» Exercise objective
Your task is to repeat the entries exactly from their first line through the line with "if 0 <? len df", and to stop there.

» Data extract
(** The issue types of a labelled frame, in row order. *)
Fixpoint issues_of (df : Frame) : list string :=
  match df with
  | [] => []
  | p :: rest =>
      match issue_type (snd p) with
      | Some l => l :: issues_of rest
      | None => issues_of rest
      end
  end.

(** The count a dict of counters holds for a key, and the count after [k]
    more occurrences of that key. *)
Definition counted (o : option Z) (k : nat) : option Z :=
  match o, k with
  | None, O => None
  | None, S _ => Some (Z.of_nat k)
  | Some n, _ => Some (n + Z.of_nat k)%Z
  end.

(** The six entries [create_summary] writes before the issue counts. *)
Definition fixed_entries (df : Frame) : dict value :=
  [("total_tickets", VInt (Z.of_nat (len df)));
   ("flagged_tickets", VInt (Z.of_nat (len (flagged_subset true df))));
   ("flagged_percent",
    if 0 <? len df
    then VFloat (Some (Qmult (Qdiv (of_nat (len (flagged_subset true df)))
                                   (of_nat (len df)))
                             (inject_Z 100)))
    else VInt 0);
   ("average_resolution_time_hours",
    VFloat (series_mean (column resolution_time_hours df)));
   ("avg_resolution_flagged_hours", mean_or_sentinel (subset_times true df));
   ("avg_resolution_not_flagged_hours", mean_or_sentinel (subset_times false df))].

Definition summary_keys : list string :=
  ["total_tickets"; "flagged_tickets"; "flagged_percent";
   "average_resolution_time_hours"; "avg_resolution_flagged_hours";
   "avg_resolution_not_flagged_hours"].

(** A frame with one repeated row at the end. *)
Definition trailing_repeat : list Ticket := [refund_ticket; bug_ticket; bug_ticket].

(** A frame as read, with a missing subject. *)
Definition raw_frame : Frame :=
  load_data [refund_ticket;
             ticket (Str "low") (Str "open") NaN (Str "no subject here") None].

(** ** Plain text and its letters *)

(** Every character of the text is in the ASCII range. *)
Definition plainb (s : string) : bool :=
  forallb (fun c => code c <? 128) (chars s).
Definition plain (s : string) : Prop := plainb s = true.

(** Subject and message of every row are plain. *)
Definition plain_text (df : Frame) : Prop :=
  Forall (fun p => plain (str (subject (snd p))) /\
                   plain (str (message (snd p)))) df.


(** The four text cells of every row are plain. *)
Definition plain_cells (df : Frame) : Prop :=
  Forall (fun p => plain (str (priority (snd p))) /\
                   plain (str (status (snd p))) /\
                   plain (str (subject (snd p))) /\
                   plain (str (message (snd p)))) df.








(** ** A file whose first two rows differ only in the case of the priority *)

Definition shouted_ticket : Ticket :=
  ticket (Str "HIGH") (Str "open") (Str "Money back")
         (Str "Please refund my payment, this is a SCAM!!!") (Some (inject_Z 4)).

Definition case_variant_rows : list Ticket :=
  [refund_ticket; shouted_ticket; bug_ticket].

(** The rows of [tickets_cleaned.csv]: [to_csv(index=False)] writes the rows
    of the frame without their labels, and reading the file numbers them
    anew. *)
Definition exported_rows (df : Frame) : list Ticket := map snd df.

Definition exported_refund (to_datetime : cell -> option Z) : Ticket :=
  mkTicket (Str "High") (Str "Open") (Str "Money back")
           (Str "Please refund my payment, this is a SCAM!!!") (Some (inject_Z 4))
           (Timestamp (to_datetime (Str "2024-01-05")))
           (Some "Billing") (Some true) (Some "Excessive punctuation").

Definition exported_bug (to_datetime : cell -> option Z) : Ticket :=
  mkTicket (Str "Low") (Str "Closed") (Str "") (Str "bug") (Some (inject_Z 2))
           (Timestamp (to_datetime (Str "2024-01-05")))
           (Some "Technical") (Some true) (Some "Message too short").

(** The frame the first run returns for [case_variant_rows]. *)
Definition first_export (to_datetime : cell -> option Z) : Frame :=
  load_data [exported_refund to_datetime; exported_refund to_datetime;
             exported_bug to_datetime].

(** * Properties *)

(** ** Substring search *)

Lemma startswith_spec (w t : string) :
  startswith w t = true <-> exists suf, t = w ++ suf.
Proof.
  revert t; induction w as [|a w IH]; intros t; simpl.
  - split; [intros _; now exists t | reflexivity].
  - destruct t as [|b t].
    + split; [discriminate | intros [suf H]; discriminate].
    + rewrite andb_true_iff, Ascii.eqb_eq, IH. split.
      * intros [-> [suf ->]]. now exists suf.
      * intros [suf H]. injection H as -> ->. split; [reflexivity | now exists suf].
Qed.

Lemma str_in_spec (w t : string) : str_in w t = true <-> occurs_in w t.
Proof.
  unfold occurs_in. induction t as [|c t IH].
  - simpl. rewrite orb_false_r, startswith_spec. split.
    + intros [suf H]. now exists "", suf.
    + intros [pre [suf H]]. destruct pre; [now exists suf | discriminate].
  - cbn [str_in]. rewrite orb_true_iff, startswith_spec, IH. split.
    + intros [[suf H] | [pre [suf H]]].
      * now exists "", suf.
      * exists (String c pre), suf. simpl. now rewrite H.
    + intros [pre [suf H]]. destruct pre as [|c' pre].
      * left. now exists suf.
      * right. injection H as _ H. now exists pre, suf.
Qed.

Lemma str_in_false (w t : string) : str_in w t = false <-> ~ occurs_in w t.
Proof.
  rewrite <- str_in_spec. destruct (str_in w t); split; congruence.
Qed.

Lemma any_word_in_spec (words : list string) (text : string) :
  any_word_in words text = true <-> any_occurs words text.
Proof.
  unfold any_occurs. induction words as [|w ws IH]; simpl.
  - split; [discriminate | intros [w [[] _]]].
  - destruct (str_in w text) eqn:E.
    + split; [intros _ | reflexivity].
      exists w. split; [now left | now apply str_in_spec].
    + rewrite IH. apply str_in_false in E. split.
      * intros [w' [Hin Hocc]]. exists w'. split; [now right | assumption].
      * intros [w' [[<- | Hin] Hocc]]; [contradiction | now exists w'].
Qed.

Lemma any_word_in_false (words : list string) (text : string) :
  any_word_in words text = false <-> ~ any_occurs words text.
Proof.
  rewrite <- any_word_in_spec. destruct (any_word_in words text); split; congruence.
Qed.

(** The iteration order of a keyword set does not matter. *)
Lemma any_word_in_perm (ws ws' : list string) (text : string) :
  Permutation ws ws' -> any_word_in ws text = any_word_in ws' text.
Proof.
  intros HP.
  destruct (any_word_in ws text) eqn:E1, (any_word_in ws' text) eqn:E2;
    try reflexivity; exfalso.
  - apply any_word_in_spec in E1. apply any_word_in_false in E2. apply E2.
    destruct E1 as [w [Hin Hocc]]. exists w. split; [|assumption].
    now apply (Permutation_in _ HP).
  - apply any_word_in_false in E1. apply any_word_in_spec in E2. apply E1.
    destruct E2 as [w [Hin Hocc]]. exists w. split; [|assumption].
    now apply (Permutation_in _ (Permutation_sym HP)).
Qed.

Lemma classify_with_perm (bw bw' tw tw' aw aw' dw dw' : list string) (text : string) :
  Permutation bw bw' -> Permutation tw tw' ->
  Permutation aw aw' -> Permutation dw dw' ->
  classify_with bw tw aw dw text = classify_with bw' tw' aw' dw' text.
Proof.
  intros Hb Ht Ha Hd. unfold classify_with.
  now rewrite (any_word_in_perm _ _ _ Hb), (any_word_in_perm _ _ _ Ht),
    (any_word_in_perm _ _ _ Ha), (any_word_in_perm _ _ _ Hd).
Qed.

(** ** The row rule of the classifier *)





Lemma classify_with_other (bw tw aw dw : list string) (text : string) :
  any_word_in bw text = false -> any_word_in tw text = false ->
  any_word_in aw text = false -> any_word_in dw text = false ->
  classify_with bw tw aw dw text = "Other".
Proof. intros H1 H2 H3 H4. unfold classify_with. now rewrite H1, H2, H3, H4. Qed.







(** ** The row rule of the flagger *)





Lemma flag_message_reason (m : string) :
  (fst (flag_message m) = true <-> snd (flag_message m) <> "") /\
  In (snd (flag_message m)) flag_reasons.
Proof.
  unfold flag_message, flag_reasons.
  destruct (String.length m <? 20); [|destruct (isupper m);
    [|destruct (str_in "!!!" m || str_in "???" m)]];
    cbn [fst snd In]; (split; [split; [discriminate || congruence | intros H; reflexivity || (exfalso; now apply H)] | auto 10]).
Qed.

(** ** Trimming *)

Lemma lstrip_head (s : string) :
  lstrip s = "" \/ exists c r, lstrip s = String c r /\ char_isspace c = false.
Proof.
  induction s as [|a s IH]; simpl; [now left|].
  destruct (char_isspace a) eqn:E; [exact IH|]. right. now exists a, s.
Qed.

Lemma rstrip_cons (a : ascii) (s : string) :
  rstrip (String a s) =
  match rstrip s with
  | "" => if char_isspace a then "" else String a ""
  | String b r => String a (String b r)
  end.
Proof. reflexivity. Qed.

Lemma rstrip_idempotent (s : string) : rstrip (rstrip s) = rstrip s.
Proof.
  induction s as [|a s IH]; [reflexivity|].
  rewrite rstrip_cons. destruct (rstrip s) as [|b r] eqn:E.
  - destruct (char_isspace a) eqn:Ea; [reflexivity|].
    rewrite rstrip_cons. simpl. now rewrite Ea.
  - rewrite rstrip_cons. now rewrite IH.
Qed.

Lemma rstrip_head (c : ascii) (s : string) :
  char_isspace c = false -> exists r, rstrip (String c s) = String c r.
Proof.
  intros Hc. simpl. destruct (rstrip s) as [|b r].
  - rewrite Hc. now exists "".
  - now exists (String b r).
Qed.

Lemma strip_idempotent (s : string) : strip (strip s) = strip s.
Proof.
  unfold strip. destruct (lstrip_head s) as [-> | [c [r [-> Hc]]]]; [reflexivity|].
  destruct (rstrip_head c r Hc) as [r' Hr]. rewrite Hr.
  cbn [lstrip]. rewrite Hc, <- Hr. apply rstrip_idempotent.
Qed.

(** ** Label lookups in a frame *)

Lemma loc_In {A : Type} (df : Frame) (l : nat) (r : Ticket) (col : Ticket -> A) :
  NoDup (index df) -> In (l, r) df -> loc df l col = Ok (col r).
Proof.
  unfold index. induction df as [|[l' r'] df IH]; intros Hnd Hin; [destruct Hin|].
  simpl in *. inversion Hnd as [|? ? Hnotin Hnd']; subst.
  destruct Hin as [Heq | Hin].
  - injection Heq as -> ->. now rewrite Nat.eqb_refl.
  - destruct (l' =? l) eqn:E.
    + apply Nat.eqb_eq in E. subst l'. exfalso. apply Hnotin.
      change l with (fst (l, r)). now apply in_map.
    + now apply IH.
Qed.

Lemma loc_missing {A : Type} (df : Frame) (l : nat) (col : Ticket -> A) :
  ~ In l (index df) -> loc df l col = Err KeyError.
Proof.
  unfold index. induction df as [|[l' r'] df IH]; intros Hnotin; [reflexivity|].
  simpl in *. destruct (l' =? l) eqn:E.
  - apply Nat.eqb_eq in E. exfalso. apply Hnotin. now left.
  - apply IH. intros H. apply Hnotin. now right.
Qed.

Lemma RangeIndex_NoDup (df : Frame) : RangeIndex df -> NoDup (index df).
Proof. unfold RangeIndex, range. intros ->. apply seq_NoDup. Qed.

Lemma index_update_rows (f : Ticket -> Ticket) (df : Frame) :
  index (update_rows f df) = index df.
Proof.
  unfold index, update_rows. rewrite map_map. now apply map_ext.
Qed.

Lemma len_update_rows (f : Ticket -> Ticket) (df : Frame) :
  len (update_rows f df) = len df.
Proof. unfold len, update_rows. apply length_map. Qed.

Lemma RangeIndex_update_rows (f : Ticket -> Ticket) (df : Frame) :
  RangeIndex df -> RangeIndex (update_rows f df).
Proof.
  unfold RangeIndex. now rewrite index_update_rows, len_update_rows.
Qed.

Lemma load_data_RangeIndex (rows : list Ticket) : RangeIndex (load_data rows).
Proof.
  unfold RangeIndex, load_data, index, len, range.
  rewrite length_combine, length_seq, Nat.min_id.
  generalize 0. induction rows as [|r rows IH]; intros k; simpl; [reflexivity|].
  now rewrite IH.
Qed.

Lemma assign_map {A : Type} (set : Ticket -> A -> Ticket) (g : Ticket -> A)
    (df : Frame) :
  assign set df (map (fun p => g (snd p)) df) = update_rows (fun r => set r (g r)) df.
Proof.
  unfold assign, update_rows. induction df as [|p df IH]; simpl; [reflexivity|].
  now rewrite IH.
Qed.

Lemma Forall2_update_rows (R : nat * Ticket -> nat * Ticket -> Prop)
    (f : Ticket -> Ticket) (df : Frame) :
  (forall p, In p df -> R p (fst p, f (snd p))) ->
  Forall2 R df (update_rows f df).
Proof.
  unfold update_rows. induction df as [|p df IH]; intros H; simpl; constructor.
  - apply H. now left.
  - apply IH. intros q Hq. apply H. now right.
Qed.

» Answer below
(** The issue types of a labelled frame, in row order. *)
Fixpoint issues_of (df : Frame) : list string :=
  match df with
  | [] => []
  | p :: rest =>
      match issue_type (snd p) with
      | Some l => l :: issues_of rest
      | None => issues_of rest
      end
  end.

(** The count a dict of counters holds for a key, and the count after [k]
    more occurrences of that key. *)
Definition counted (o : option Z) (k : nat) : option Z :=
  match o, k with
  | None, O => None
  | None, S _ => Some (Z.of_nat k)
  | Some n, _ => Some (n + Z.of_nat k)%Z
  end.

(** The six entries [create_summary] writes before the issue counts. *)
Definition fixed_entries (df : Frame) : dict value :=
  [("total_tickets", VInt (Z.of_nat (len df)));
   ("flagged_tickets", VInt (Z.of_nat (len (flagged_subset true df))));
   ("flagged_percent",
    if 0 <? len df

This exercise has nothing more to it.